The Data Lineage Gap in APAC Data Engineering
APAC data engineering teams operating large-scale pipelines without lineage tracking face a recurring crisis when data quality incidents occur: the analytics team reports that yesterday's APAC revenue figure is wrong, but no one knows which of the 47 pipeline jobs that ran overnight is responsible. The data engineer manually traces backwards through pipeline dependencies — checking each job's source tables, joining against data quality logs, reading pipeline code to understand transformations — a process that takes hours and requires deep institutional knowledge that exists only in senior engineers' heads.
Data lineage solves this by recording, for every pipeline run, exactly which APAC source datasets were consumed, which APAC output datasets were produced, what transformations were applied, and (at column-level) which specific APAC columns derive from which source columns. With lineage in place, a data quality incident becomes a graph traversal: start from the incorrect APAC output column, traverse upstream edges to find which APAC source changed, and identify which APAC pipeline job introduced the fault.
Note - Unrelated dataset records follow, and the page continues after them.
(** * The continuous-learning task scheduler

    A shallow embedding of [ContinuousLearningEngine]
    (src/ai-services/services/continuous_learning.py): the priority queue of
    learning tasks, the worker that executes them, the model registry, the
    performance metrics with the aggregate "human intelligence" score, and
    the auto-scheduler.

    Conventions of the embedding.
    - Python [float]s are read as exact rationals, plus [NaN] (the mean of an
      empty vector); rounding is not modelled.  The one exception is the
      quotient of two integers in [_are_datasets_compatible], which is
      rounded to binary64 as IEEE 754 prescribes, with the standard
      library's specification of the division.
    - Python [dict]s keep insertion order, and the code iterates over them, so
      they are association lists with in-place update ([dict_set]).
    - numpy arrays are matrices of rationals.  What the numerical kernels
      compute (random initial weights, random updates, forward passes,
      clustering) is not determined by the program text; it is supplied by an
      environment record [Env], one per executed task.
    - Exceptions are values of [PyExn]; stateful methods live in the monad
      [M], which threads the engine and propagates exceptions.
    - Only [logger.error] records are kept (field [error_log]). *)

From Stdlib Require Import ZArith QArith Qminmax Lia Sorted Ascii.
From stdpp Require Import base option list strings pretty.
From Stdlib Require SpecFloat.

(** ** Python values *)

(** A Python float: an exact rational or nan. *)
Inductive pyfloat : Type :=
| Fin (q : Q)
| NaN.

Definition fadd (a b : pyfloat) : pyfloat :=
  match a, b with
  | Fin x, Fin y => Fin (x + y)%Q
  | _, _ => NaN
  end.

Definition fmul (a b : pyfloat) : pyfloat :=
  match a, b with
  | Fin x, Fin y => Fin (x * y)%Q
  | _, _ => NaN
  end.

(** [a < b]; every comparison with nan is false. *)
Definition flt (a b : pyfloat) : bool :=
  match a, b with
  | Fin x, Fin y => if Qlt_le_dec x y then true else false
  | _, _ => false
  end.

Definition feqb (a b : pyfloat) : bool :=
  match a, b with
  | Fin x, Fin y => Qeq_bool x y
  | _, _ => false
  end.

(** The builtin [min(a, b)]: the first argument unless the second is
    strictly smaller. *)
Definition pymin (a b : pyfloat) : pyfloat :=
  if flt b a then b else a.

(** Exceptions that the modelled code can raise. *)
Inductive PyExn : Type :=
| TypeError           (* '<' not supported between two LearningTask objects *)
| IndexError
| KeyError
| UnboundLocalError   (* a local read before any assignment *)
| ZeroDivisionError
| OverflowError       (* integer division result too large for a float *)
| MemoryError         (* raised by numpy while allocating or computing *)
| OSError.            (* raised by os.makedirs / open / pickle.dump *)

(** Values stored in a task's free-form parameter map. *)
Inductive PyValue : Type :=
| VFloat (x : pyfloat)
| VStr (s : string).

Definition pyvalue_eqb (a b : PyValue) : bool :=
  match a, b with
  | VFloat x, VFloat y => feqb x y
  | VStr s, VStr t => String.eqb s t
  | _, _ => false
  end.

(** ** Insertion-ordered dictionaries with string keys *)

Section Dict.
Context {V : Type}.

Definition dict : Type := list (string * V).

(** [d.get(k)] *)
Fixpoint dict_get (k : string) (d : dict) : option V :=
  match d with
  | [] => None
  | (k', v) :: rest => if String.eqb k k' then Some v else dict_get k rest
  end.

(** [k in d] *)
Definition dict_in (k : string) (d : dict) : bool :=
  match dict_get k d with Some _ => true | None => false end.

(** [d[k] = v]: an existing key keeps its position, a new key goes last. *)
Fixpoint dict_set (k : string) (v : V) (d : dict) : dict :=
  match d with
  | [] => [(k, v)]
  | (k', v') :: rest =>
      if String.eqb k k' then (k, v) :: rest else (k', v') :: dict_set k v rest
  end.

(** [list(d.keys())] *)
Definition dict_keys (d : dict) : list string := map fst d.

(** [d1 == d2]: same keys with equal values, in any order. *)
Definition dict_eqb (veqb : V -> V -> bool) (d1 d2 : dict) : bool :=
  Nat.eqb (length d1) (length d2)
  && forallb (fun kv => match dict_get (fst kv) d2 with
                        | Some v => veqb (snd kv) v
                        | None => false
                        end) d1.
End Dict.

Arguments dict : clear implicits.

(** ** Tasks *)

Inductive LearningMode : Type :=
| SUPERVISED
| UNSUPERVISED
| REINFORCEMENT
| TRANSFER.

(** [LearningMode.value] *)
Definition mode_value (m : LearningMode) : string :=
  match m with
  | SUPERVISED => "supervised"
  | UNSUPERVISED => "unsupervised"
  | REINFORCEMENT => "reinforcement"
  | TRANSFER => "transfer"
  end.

Definition mode_eqb (a b : LearningMode) : bool :=
  String.eqb (mode_value a) (mode_value b).

(** The dataclass [LearningTask].  [created_at] is the reading of
    [datetime.now()], in microseconds. *)
Record LearningTask : Type := mkTask {
  task_id : string;
  dataset_name : string;
  learning_mode : LearningMode;
  priority : Z;
  parameters : dict PyValue;
  created_at : Z;
  status : string
}.

Definition set_status (s : string) (t : LearningTask) : LearningTask :=
  mkTask (task_id t) (dataset_name t) (learning_mode t) (priority t)
         (parameters t) (created_at t) s.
Three tools cover the APAC data lineage implementation spectrum:
OpenLineage — open standard for data lineage metadata, with integrations for Spark, Airflow, dbt, and Flink that emit structured lineage events to any compatible backend.
Marquez — open-source lineage metadata service and OpenLineage reference backend for storing, querying, and visualizing APAC pipeline lineage.
Spline — Apache Spark-specific lineage tracking with column-level capture from Spark execution plans without application code changes.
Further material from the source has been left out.